→ AIM OF THE EXERCISE
Restate word for word the lines of the records below, starting at the line that contains "chronological (cs ++ [c])" and ending at the line that contains "[|by apply Hlt].", with both of those lines included and nothing else.
[[ EXCERPTED DATA, beginning ]]
Lemma chronological_snoc cs c :
  chronological (cs ++ [c])
  ↔ chronological cs ∧ ∀ c', c' ∈ cs → (time c' < time c)%Z.
Proof.
  induction cs as [|c0 cs IH]; simpl.
  - split; intros _; repeat split; by intros c' ?%elem_of_nil.
  - rewrite IH. split.
    + intros (Hall & Hchr & Hlt). split.
      * split; [|done]. intros c' Hc'. apply Hall, elem_of_app. by left.
      * intros c' [->|Hc']%elem_of_cons; [|by apply Hlt].
        apply Hall, elem_of_app. right. by apply list_elem_of_singleton.
    + intros ((Hall & Hchr) & Hlt). split; [|split; [done|]].
      * intros c' [Hc'| ->%list_elem_of_singleton]%elem_of_app; [by apply Hall|].
        apply Hlt. by left.
      * intros c' Hc'. apply Hlt. by right.
Qed.

Lemma chronological_evict N cs : chronological cs → chronological (evict N cs).
Proof.
  unfold evict. case_decide; [|done]. destruct cs; simpl; [done|].
  rewrite drop_0. by intros [_ ?].
Qed.

Lemma series_step_length v secs cs price ts :
  (length cs ≤ capacity v)%nat →
  (length (series_step v secs cs price ts) ≤ capacity v)%nat.
Proof.
  intros Hlen.
  destruct (series_step_cases v secs cs price ts)
    as [[-> _]|(init & c & -> & _ & ->)].
  - apply evict_length. rewrite length_app. simpl. lia.
  - rewrite length_app in *. simpl in *. lia.
Qed.
Lemma parseFloatLiteral_value (d : Decimal) (v : Q) (s e : Location)
    (c : list string) (rest : list Lexeme) :
  decimalValue d = Some v ->
  parseFloatLiteral
    (mkParser (mkLexeme token.FloatLiteral (decimalText d) s e c :: rest) eof)
  = Done (EFloatLiteral (Qred v) (mkSpan s e)) (mkParser rest eof).
Proof.
  intros H. unfold parseFloatLiteral, bind, peek. cbn [text lex unread ltext].
  rewrite (RatSetString_decimal _ _ H). reflexivity.
Qed.

Lemma lastByte_i (a : string) : lastByte (String.append a "i") = Some "i"%char.
Proof.
  unfold lastByte. induction a as [|x a IH]; [reflexivity|].
  rewrite string_append_cons. cbn [String.length].
  rewrite Nat.sub_1_r in *. cbn [Nat.pred].
  destruct (String.append a "i") as [|y r] eqn:A.
  - destruct a; discriminate A.
  - cbn [String.length Nat.pred String.get] in *. exact IH.
Qed.

Lemma parseImaginaryLiteral_value (d : Decimal) (v : Q) (s e : Location)
    (c : list string) (rest : list Lexeme) :
  decimalValue d = Some v ->
  parseImaginaryLiteral
    (mkParser (mkLexeme token.ImaginaryLiteral (imaginaryText d) s e c :: rest) eof)
  = Done (EImaginaryLiteral (Qred v) (mkSpan s e)) (mkParser rest eof).
Proof.
  intros H. unfold parseImaginaryLiteral, bind, peek at 1.
  cbn [text lex unread ltext]. unfold imaginaryText.
  rewrite lastByte_i. rewrite bool_decide_eq_true_2 by reflexivity.
  replace (big.len (String.append (decimalText d) "i") <? 1) with false.
  2:{ symmetry. apply Z.ltb_ge. rewrite len_append.
      pose proof (len_nonneg (decimalText d)). change (big.len "i") with 1. lia. }
  cbn [negb orb].
  replace (big.len (String.append (decimalText d) "i") - 1)
    with (big.len (decimalText d))
    by (rewrite len_append; change (big.len "i") with 1; lia).
  rewrite slice_take. unfold peek, bind.
  rewrite (RatSetString_decimal _ _ H). reflexivity.
Qed.
(** * Libertas Infinita: the graph engine of the node editor

    A shallow embedding of the graph store, the propagation engine, the
    data processors and the history manager of [libertas-infinita.js],
    followed by the properties of the specification that were checked
    against them.

    Conventions of the embedding.
    - JavaScript data are values of the inductive type [JS.value]; objects
      are association lists kept in property enumeration order.
    - Numbers are exact rationals together with [NaN] and the two
      infinities; rounding of doubles and the negative zero are not
      represented.
    - A string is a [string] of characters of eight bits, one for each
      code unit of the string of the program: text with a code unit above
      255 has no counterpart here.
    - Values carry no identity.  Where the program compares two objects
      by reference, or evaluates text that the user wrote and that does
      more than compute a value, or counts beyond the integers a double
      holds exactly, or hands to the HTML parser a text that is more than
      plain characters, the embedding reports that it does not follow
      the program ([Astray]) and says no more.
    - A DOM node element is represented by the part of it that the engine
      reads and writes: its id, position, size, the form controls of its
      content and the text of its status line.  Markup is not parsed: a
      template is followed when the texts it pastes are plain characters,
      and the text pasted in a control is then the value of the control.
    - An abrupt completion ([throw]) is an explicit result; mutations made
      before the throw are kept, as they are in the program.
    - The recursion of [processNodeData] has no bound in the program; here
      it takes the depth it may use as an argument, and reports it when
      that depth does not suffice.
    - What the program takes from the browser (the interpreter behind
      [new Function], the JSON codec, the processors that drive browser
      facilities) is a parameter of the development, the class [Host]. *)

From Stdlib Require Import ZArith QArith List String Ascii Bool Arith Lia.
From Stdlib Require Import DecimalString.
From Stdlib Require DecimalPos.
Import ListNotations.
Close Scope Q_scope.
Open Scope string_scope.
Open Scope list_scope.
Open Scope nat_scope.
Set Warnings "-register-all".
(** * The pipeline core: plugin contract, context, pipeline executor, registry

    A shallow embedding of package [core] (plugin.go, context.go,
    pipeline.go, registry.go).  Go values of type [any] are kept abstract,
    Go's [int] is [Z], [map[string]T] is [gmap string T], slices are lists.
    Methods with a pointer receiver are state transformers over the
    receiver; the plugin loop of [Pipeline.Execute] threads one machine
    state that holds the pipeline, the world the plugins act on and a ghost
    log of the indices of the plugins that were invoked. *)

From Stdlib Require Import ZArith List Sorted.
From stdpp Require Import gmap strings list fin_maps.

(** ** A small state monad *)

Definition M (S A : Type) : Type := S -> A * S.

Definition ret {S A : Type} (a : A) : M S A := fun s => (a, s).

Definition bind {S A B : Type} (m : M S A) (k : A -> M S B) : M S B :=
  fun s => let (a, s1) := m s in k a s1.

Definition gets {S A : Type} (f : S -> A) : M S A := fun s => (f s, s).

Definition modify {S : Type} (f : S -> S) : M S unit := fun s => (tt, f s).

Declare Scope monad_scope.
Delimit Scope monad_scope with monad.
Notation "x <- m ;; k" := (bind m (fun x => k))
  (at level 100, m at next level, right associativity) : monad_scope.
Notation "m ;; k" := (bind m (fun _ => k))
  (at level 100, right associativity) : monad_scope.

(** ** Errors

    Go's [error] values, by the way the core builds them.  The message
    texts of [Error()] are not modelled, only what each value carries. *)

Inductive error : Type :=
  (** a plugin's own failure, opaque to the core *)
  | PluginFailure (msg : string)
  (** [&PipelineError{PluginIndex: i, Err: err}] *)
  | PipelineError (PluginIndex : Z) (Err : error)
  (** [Registry.Register]: plugin NAME is already registered *)
  | ErrAlreadyRegistered (name : string)
  (** [Registry.Get]: plugin NAME not found in registry *)
  | ErrNotFound (name : string)
  (** [Registry.BuildPipeline]: failed to build pipeline, wrapping [err]
      with the verb %w *)
  | ErrBuildPipeline (err : error).

(** [errors.Unwrap]: [PipelineError.Unwrap] returns the field [Err]; an
    error made with %w unwraps to its operand; the others have no
    [Unwrap] method. *)
Definition Unwrap (e : error) : option error :=
  match e with
  | PipelineError _ err => Some err
  | ErrBuildPipeline err => Some err
  | _ => None
  end.

(** The field [PluginIndex] of a [*PipelineError]. *)
Definition PluginIndex (e : error) : option Z :=
  match e with
  | PipelineError i _ => Some i
  | _ => None
  end.

(** [ErrorStrategy]: [AbortOnError] is iota, [ContinueOnError] follows. *)
Inductive ErrorStrategy : Type := AbortOnError | ContinueOnError.

(** A Go result pair [(T, error)] of which exactly one side is non-nil:
    [(a, nil)] is [Ok a] and [(nil, err)] is [Fail err]. *)
Inductive result (A : Type) : Type :=
  | Ok (a : A)
  | Fail (err : error).
Arguments Ok {A} a.
Arguments Fail {A} err.

(** The left side of the pair, [None] for nil. *)
Definition value {A : Type} (r : result A) : option A :=
  match r with Ok a => Some a | Fail _ => None end.

(** The right side of the pair, [None] for nil. *)
Definition failure {A : Type} (r : result A) : option error :=
  match r with Ok _ => None | Fail err => Some err end.

Section Core.

(** The values a context carries, with Go's untyped [nil]. *)
Variable any : Type.
Variable nilAny : any.
(** Whatever a plugin can reach besides the context it is handed: its
    own fields, counters, captured variables. *)
Variable Ext : Type.

(** *** context.go

    A context as [NewContext] makes it and the methods keep it: both maps
    are allocated, so writing a key never panics. *)

Record Context : Type := mkContext {
  Data : any;
  Metadata : gmap string any;
  Errors : list error;
  state : gmap string any
}.

Definition NewContext (data : any) : Context :=
  {| Data := data; Metadata := ∅; Errors := []; state := ∅ |}.

Definition Context_Set (c : Context) (key : string) (value : any) : Context :=
  {| Data := Data c; Metadata := <[key := value]> (Metadata c);
     Errors := Errors c; state := state c |}.

Definition Context_Get (c : Context) (key : string) : any * bool :=
  match Metadata c !! key with
  | Some value => (value, true)
  | None => (nilAny, false)
  end.

Definition SetData (c : Context) (data : any) : Context :=
  {| Data := data; Metadata := Metadata c;
     Errors := Errors c; state := state c |}.

Definition GetData (c : Context) : any := Data c.

Definition SetState (c : Context) (key : string) (value : any) : Context :=
  {| Data := Data c; Metadata := Metadata c;
     Errors := Errors c; state := <[key := value]> (state c) |}.

Definition GetState (c : Context) (key : string) : any * bool :=
  match state c !! key with
  | Some value => (value, true)
  | None => (nilAny, false)
  end.
(** Words of the classifier's tables that are part of no stop-word: each
    pattern requires one of them or one of [classifier_stop_words], and each
    keyword holds one. *)
Definition table_words : list string :=
  [ "give"; "information"; "definition"; "meaning";
    "related"; "connect"; "relationship"; "interact"; "connection";
    "propert"; "attribute"; "characteristic"; "capabilities";
    "all"; "enumerate";
    "difference"; "compare"; "vs"; "versus"; "different"; "similar";
    "subclass"; "superclass"; "hierarchy"; "children"; "parent"; "child"; "inherit";
    "exist"; "there"; "any"; "we"; "you";
    "many"; "much"; "count"; "number"; "total" ].

(** Every pattern and every keyword of the classifier. *)
Definition all_patterns : list regex := flat_map snd query_patterns.
Definition all_keywords : list string := flat_map snd intent_keywords.

(** The rows of the classifier: an intent with its patterns and keywords. *)
Definition classifier_rows : list (string * (list regex * list string)) :=
  combine (map fst query_patterns)
          (combine (map snd query_patterns) (map snd intent_keywords)).

Definition by_count (x y : string * nat) : bool := snd x <? snd y.

(** The three sources of concepts, in the order they are joined. *)
Definition concept_sources (query : string) : list string :=
  let words := findall_words Outside (lower query) in
  let concepts :=
    filter (fun word => negb (mem word stop_words) && (2 <? len word)) words in
  (concepts ++ multi_word_concepts concepts ++
   findall_quoted dquote_char None query ++ findall_quoted squote_char None query)%list.

(** Equal scores are to keep the order of first occurrence in the query. *)
Definition ties_by_first_occurrence (query : string) (cs : list string) : Prop :=
  StronglySorted
    (fun a b =>
       concept_score query b < concept_score query a \/
       (concept_score query b = concept_score query a /\
        (find (lower a) (lower query) <= find (lower b) (lower query))%Z))
    cs.
(** A sequence of swaps within the size keeps the invariant at every
    step. *)
Lemma apply_swaps_permutation (swaps : list (Z * Z)) :
  ∀ p : permutation_problem double,
    is_permutation p →
    Forall (λ ij : Z * Z, 0 ≤ ij.1 < size p ∧ 0 ≤ ij.2 < size p) swaps →
    ∃ p', apply_swaps evaluate_swap swaps p = Ok p' ∧
          size p' = size p ∧ is_permutation p'.
Proof.
  induction swaps as [|[i j] swaps IH]; intros p Hp Hr.
  { by exists p. }
  inversion Hr as [|? ? [Hi Hj] Hr']; subst. simpl in Hi, Hj.
  destruct (apply_swap_permutation p i j Hi Hj Hp) as (p1 & E & Hs & Hp1).
  destruct (IH p1 Hp1) as (p2 & E2 & Hs2 & Hp2).
  { by rewrite Hs. }
  exists p2. simpl. rewrite E; simpl. split; [done|]. split; [congruence|done].
Qed.

Lemma invert_top_bounds (n p1 p2 : Z) :
  0 ≤ p1 < n → 0 ≤ p2 < n →
  1 ≤ invert_top n p1 p2 ≤ n + 1 ∧ 0 ≤ Z.quot (invert_top n p1 p2) 2 ≤ n.
Proof.
  intros H1 H2. unfold invert_top.
  destruct (Z.ltb_spec p1 p2); rewrite Z.quot_div_nonneg by lia;
    (split; [lia|]); split; try (apply Z.div_pos; lia);
    apply Z.div_le_upper_bound; lia.
Qed.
[[ EXCERPTED DATA, end ]]
→ RESULT FOR THIS EXERCISE
  chronological (cs ++ [c])
  ↔ chronological cs ∧ ∀ c', c' ∈ cs → (time c' < time c)%Z.
Proof.
  induction cs as [|c0 cs IH]; simpl.
  - split; intros _; repeat split; by intros c' ?%elem_of_nil.
  - rewrite IH. split.
    + intros (Hall & Hchr & Hlt). split.
      * split; [|done]. intros c' Hc'. apply Hall, elem_of_app. by left.
      * intros c' [->|Hc']%elem_of_cons; [|by apply Hlt].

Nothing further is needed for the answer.